Collected data entries
──────────────────────────────
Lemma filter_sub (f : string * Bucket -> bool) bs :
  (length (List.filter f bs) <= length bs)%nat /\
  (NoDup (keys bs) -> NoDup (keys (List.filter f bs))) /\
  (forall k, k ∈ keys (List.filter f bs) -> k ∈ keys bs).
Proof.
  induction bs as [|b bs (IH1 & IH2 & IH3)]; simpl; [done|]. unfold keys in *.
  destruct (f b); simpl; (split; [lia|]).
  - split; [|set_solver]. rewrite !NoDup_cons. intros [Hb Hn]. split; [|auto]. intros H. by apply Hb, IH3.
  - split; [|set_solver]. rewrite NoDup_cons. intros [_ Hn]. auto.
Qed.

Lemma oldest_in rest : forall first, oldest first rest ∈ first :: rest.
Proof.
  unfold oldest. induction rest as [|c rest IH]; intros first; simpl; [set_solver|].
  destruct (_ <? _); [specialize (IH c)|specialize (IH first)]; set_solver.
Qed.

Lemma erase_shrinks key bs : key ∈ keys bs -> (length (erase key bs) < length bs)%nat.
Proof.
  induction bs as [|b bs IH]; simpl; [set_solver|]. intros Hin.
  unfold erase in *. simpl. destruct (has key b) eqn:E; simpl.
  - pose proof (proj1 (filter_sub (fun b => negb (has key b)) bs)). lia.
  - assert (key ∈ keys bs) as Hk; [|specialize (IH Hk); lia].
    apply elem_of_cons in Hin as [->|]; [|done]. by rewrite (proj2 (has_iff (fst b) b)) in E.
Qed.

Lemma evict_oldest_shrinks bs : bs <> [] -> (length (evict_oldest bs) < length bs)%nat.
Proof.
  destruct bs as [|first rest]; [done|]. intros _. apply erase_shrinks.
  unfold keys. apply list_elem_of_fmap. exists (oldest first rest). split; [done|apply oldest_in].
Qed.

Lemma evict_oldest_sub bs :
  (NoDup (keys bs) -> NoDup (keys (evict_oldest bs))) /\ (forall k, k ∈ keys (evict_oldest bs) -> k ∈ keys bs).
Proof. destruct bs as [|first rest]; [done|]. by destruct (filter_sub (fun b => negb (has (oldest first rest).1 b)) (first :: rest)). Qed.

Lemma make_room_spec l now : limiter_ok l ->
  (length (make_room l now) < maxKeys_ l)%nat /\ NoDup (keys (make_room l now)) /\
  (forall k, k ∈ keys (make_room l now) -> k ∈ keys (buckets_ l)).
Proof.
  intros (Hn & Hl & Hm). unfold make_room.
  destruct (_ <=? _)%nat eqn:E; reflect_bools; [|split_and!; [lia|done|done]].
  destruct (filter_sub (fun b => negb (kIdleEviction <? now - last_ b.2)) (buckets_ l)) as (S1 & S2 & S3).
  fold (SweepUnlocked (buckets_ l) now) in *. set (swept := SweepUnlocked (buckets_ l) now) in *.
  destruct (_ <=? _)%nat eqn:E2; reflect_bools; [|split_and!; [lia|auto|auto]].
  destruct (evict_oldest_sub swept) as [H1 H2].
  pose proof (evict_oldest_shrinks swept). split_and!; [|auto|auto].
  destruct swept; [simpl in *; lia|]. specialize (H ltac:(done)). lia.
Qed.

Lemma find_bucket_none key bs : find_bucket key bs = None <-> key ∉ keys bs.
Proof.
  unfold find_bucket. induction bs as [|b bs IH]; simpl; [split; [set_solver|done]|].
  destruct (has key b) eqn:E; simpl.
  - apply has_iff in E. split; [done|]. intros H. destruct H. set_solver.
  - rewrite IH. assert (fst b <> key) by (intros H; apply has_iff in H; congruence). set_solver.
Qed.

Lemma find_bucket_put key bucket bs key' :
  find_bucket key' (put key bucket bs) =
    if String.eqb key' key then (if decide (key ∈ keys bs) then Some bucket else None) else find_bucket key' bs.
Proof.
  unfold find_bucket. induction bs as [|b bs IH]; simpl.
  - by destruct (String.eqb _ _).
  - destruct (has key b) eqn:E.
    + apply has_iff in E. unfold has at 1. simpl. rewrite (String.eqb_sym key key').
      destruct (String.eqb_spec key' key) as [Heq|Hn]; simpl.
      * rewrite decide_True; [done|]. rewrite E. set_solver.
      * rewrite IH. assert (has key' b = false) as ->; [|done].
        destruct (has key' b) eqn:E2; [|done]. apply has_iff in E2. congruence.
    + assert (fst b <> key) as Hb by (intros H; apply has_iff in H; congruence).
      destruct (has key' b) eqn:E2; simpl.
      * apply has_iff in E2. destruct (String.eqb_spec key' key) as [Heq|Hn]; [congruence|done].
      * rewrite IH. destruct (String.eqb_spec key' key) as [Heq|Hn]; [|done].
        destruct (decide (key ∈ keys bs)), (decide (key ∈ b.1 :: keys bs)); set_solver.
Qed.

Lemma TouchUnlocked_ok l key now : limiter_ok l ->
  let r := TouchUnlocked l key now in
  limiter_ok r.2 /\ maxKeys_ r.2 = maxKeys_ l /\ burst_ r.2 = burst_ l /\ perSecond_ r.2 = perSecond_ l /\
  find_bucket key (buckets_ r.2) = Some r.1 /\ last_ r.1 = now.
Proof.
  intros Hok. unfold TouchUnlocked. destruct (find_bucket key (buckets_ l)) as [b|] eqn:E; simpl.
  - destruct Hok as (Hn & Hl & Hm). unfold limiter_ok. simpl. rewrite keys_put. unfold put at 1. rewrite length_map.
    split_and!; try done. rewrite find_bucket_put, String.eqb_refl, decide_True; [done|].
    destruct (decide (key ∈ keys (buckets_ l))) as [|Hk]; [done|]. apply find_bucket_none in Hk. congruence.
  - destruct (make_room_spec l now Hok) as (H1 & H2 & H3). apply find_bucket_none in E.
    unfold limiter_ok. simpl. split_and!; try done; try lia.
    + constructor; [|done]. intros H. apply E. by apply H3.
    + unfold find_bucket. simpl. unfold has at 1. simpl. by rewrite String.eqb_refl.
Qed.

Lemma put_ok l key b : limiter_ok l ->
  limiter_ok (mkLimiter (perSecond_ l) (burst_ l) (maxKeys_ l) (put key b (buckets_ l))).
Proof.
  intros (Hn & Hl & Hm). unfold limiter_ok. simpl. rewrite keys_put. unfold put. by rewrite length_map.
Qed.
──────────────────────────────
| Directions for this task |
From the records above, extract exactly and only the lines that begin at the line with "- destruct (make_room_spec" and stop after the line with "Lemma put_ok l key b : limiter_ok l ->".

| Output below |
  - destruct (make_room_spec l now Hok) as (H1 & H2 & H3). apply find_bucket_none in E.
    unfold limiter_ok. simpl. split_and!; try done; try lia.
    + constructor; [|done]. intros H. apply E. by apply H3.
    + unfold find_bucket. simpl. unfold has at 1. simpl. by rewrite String.eqb_refl.
Qed.

Lemma put_ok l key b : limiter_ok l ->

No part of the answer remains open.